I find that it is best to set contingency orders with your broker.  Basically, when you make your initial stock purchase, set your order to include contingencies for the loss and timing exits you have pre-defined in your trade plan. This is how you avoid the kind of losses that a lot of traders lived through these last 4 weeks.


My Market Sentiment


Currently I am more bearish now and we may be headed for another 5% correction in the next 5 weeks. This sounds alarming but the data is very clear on this subject. I highlighted my reasonings in a blog post on May 13th with my take on 'economic PSTD'.  There are currently over 25 countries that have devalued their currencies to gain an economic advantage of lowering the cost of their exports. China isn't actually the source of the problem, it's the sheer lack of demand from developed countries causing these effects all over the world.

Emerging markets economies depend on exports of manufactured goods to the developed markets of Europe and America. They use the commodities like oil, metals, iron ore, coal and fertilizer components. There has been a dramatic drop in the demand of these commodities since 2013 which gives a lot of weight to this lack of demand argument.

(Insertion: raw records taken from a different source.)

(* ===== verification/Numstr.v ===== *)
(** Conversions between integers and decimal strings: [util.c].

    Destination buffers are byte lists of length [dstlen], written through the
    bounds-checked writes of [Prelude]; source strings are lists of characters.
    The reference is [dec], the decimal representation without leading zeroes. *)

From S2P Require Import Prelude.

Abbreviation ch_0 := 48.
Abbreviation ch_9 := 57.
Abbreviation ch_minus := 45.
Abbreviation ch_plus := 43.

(** [LONG_STR_SIZE] of [util.h] *)
Abbreviation LONG_STR_SIZE := 21.

Definition isdigit (c : Z) : bool := (ch_0 <=? c) && (c <=? ch_9).
Definition isspace (c : Z) : bool := (c =? 32) || ((9 <=? c) && (c <=? 13)).

(** [m[off] = b] *)
Definition mem_set (m : list Z) (off b : Z) : res (list Z) := mem_write m off [b].

(** ** From integers to strings *)

(** The recursion of [digits10] divides by 10^12, so two levels are enough for
    64 bits. *)
Fixpoint digits10_rec (depth : nat) (v : Z) : Z :=
  if v <? 10 then 1
  else if v <? 100 then 2
  else if v <? 1000 then 3
  else if v <? 1000000000000 then
    if v <? 100000000 then
      if v <? 1000000 then
        if v <? 10000 then 4 else 5 + (if v >=? 100000 then 1 else 0)
      else 7 + (if v >=? 10000000 then 1 else 0)
    else if v <? 10000000000 then 9 + (if v >=? 1000000000 then 1 else 0)
    else 11 + (if v >=? 100000000000 then 1 else 0)
  else match depth with
       | S depth => 12 + digits10_rec depth (v / 1000000000000)
       | O => 12
       end.
Definition digits10 (v : Z) : Z := digits10_rec 1 v.

Definition sdigits10 (v : Z) : Z :=
  if v <? 0 then
    let uv := if negb (v =? INT64_MIN) then u64 (- v) else INT64_MAX + 1 in
    digits10 uv + 1
  else digits10 v.

(** [static const char digits[201]]: the two digits of every number below 100. *)
Definition digits_table : list Z :=
  chars "0001020304050607080910111213141516171819" ++
  chars "2021222324252627282930313233343536373839" ++
  chars "4041424344454647484950515253545556575859" ++
  chars "6061626364656667686970717273747576777879" ++
  chars "8081828384858687888990919293949596979899" ++ [0].

(** [while (value >= 100)], with [value] and [next] at its end. *)
Fixpoint ull2string_loop (fuel : nat) (dst : list Z) (value next : Z) : res (list Z * Z * Z) :=
  match fuel with
  | O => Fault OutOfFuel
  | S fuel =>
      if value >=? 100 then
        let i := value mod 100 * 2 in
        let value := value / 100 in
        d1 ← mem_get digits_table (i + 1);
        dst ← mem_set dst next d1;
        d0 ← mem_get digits_table i;
        dst ← mem_set dst (next - 1) d0;
        ull2string_loop fuel dst value (u32 (next - 2))
      else Ok (dst, value, next)
  end.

The slide in the price of oil since June of 2014 is the latest example. There were plenty of warning signs in early 2013 when there was a dramatic drop in the the mining sector. Stocks like $GDX, $AUY, $ABX, $CLF, $FCX - to name a few - were dropping precipitously. Economic expansion depends on the use of commodities and when there is a lack of demand for them, it makes sense that the commodity countries will face a recession. Canada and Brazil are already in recession. Australia and South Africa are headed that way too.


Bearish Option Trades


75% of stocks trend in the general direction of the market, so it is worth considering placing some bearish option trades with a sweet spot of 45 to 60 days out.  Here are a few ETF's and stocks to consider for bearish options:

$FXC
$FXA
$GDX
$AUY
$ABX


Happy Trading!

 






DISCLAIMER



Do not take a position unless you are prepared to sustain a TOTAL LOSS. Your loss could include the money you invested as well as commissions and transaction charges.


The Information I provide is for education and informational purposes only. The Information provided is not intended to be and does not constitute financial advice, investment advice, trading advice or any other advice. The Information provided is general in nature and is not specific to you or anyone else.


YOU SHOULD NOT MAKE ANY DECISION, FINANCIAL, INVESTMENTS, TRADING OR OTHERWISE, BASED ON ANY OF THE INFORMATION PRESENTED WITHOUT UNDERTAKING INDEPENDENT DUE DILIGENCE AND CONSULTATION WITH A LICENSED PROFESSIONAL. You understand that you are using this Information AT YOUR OWN RISK.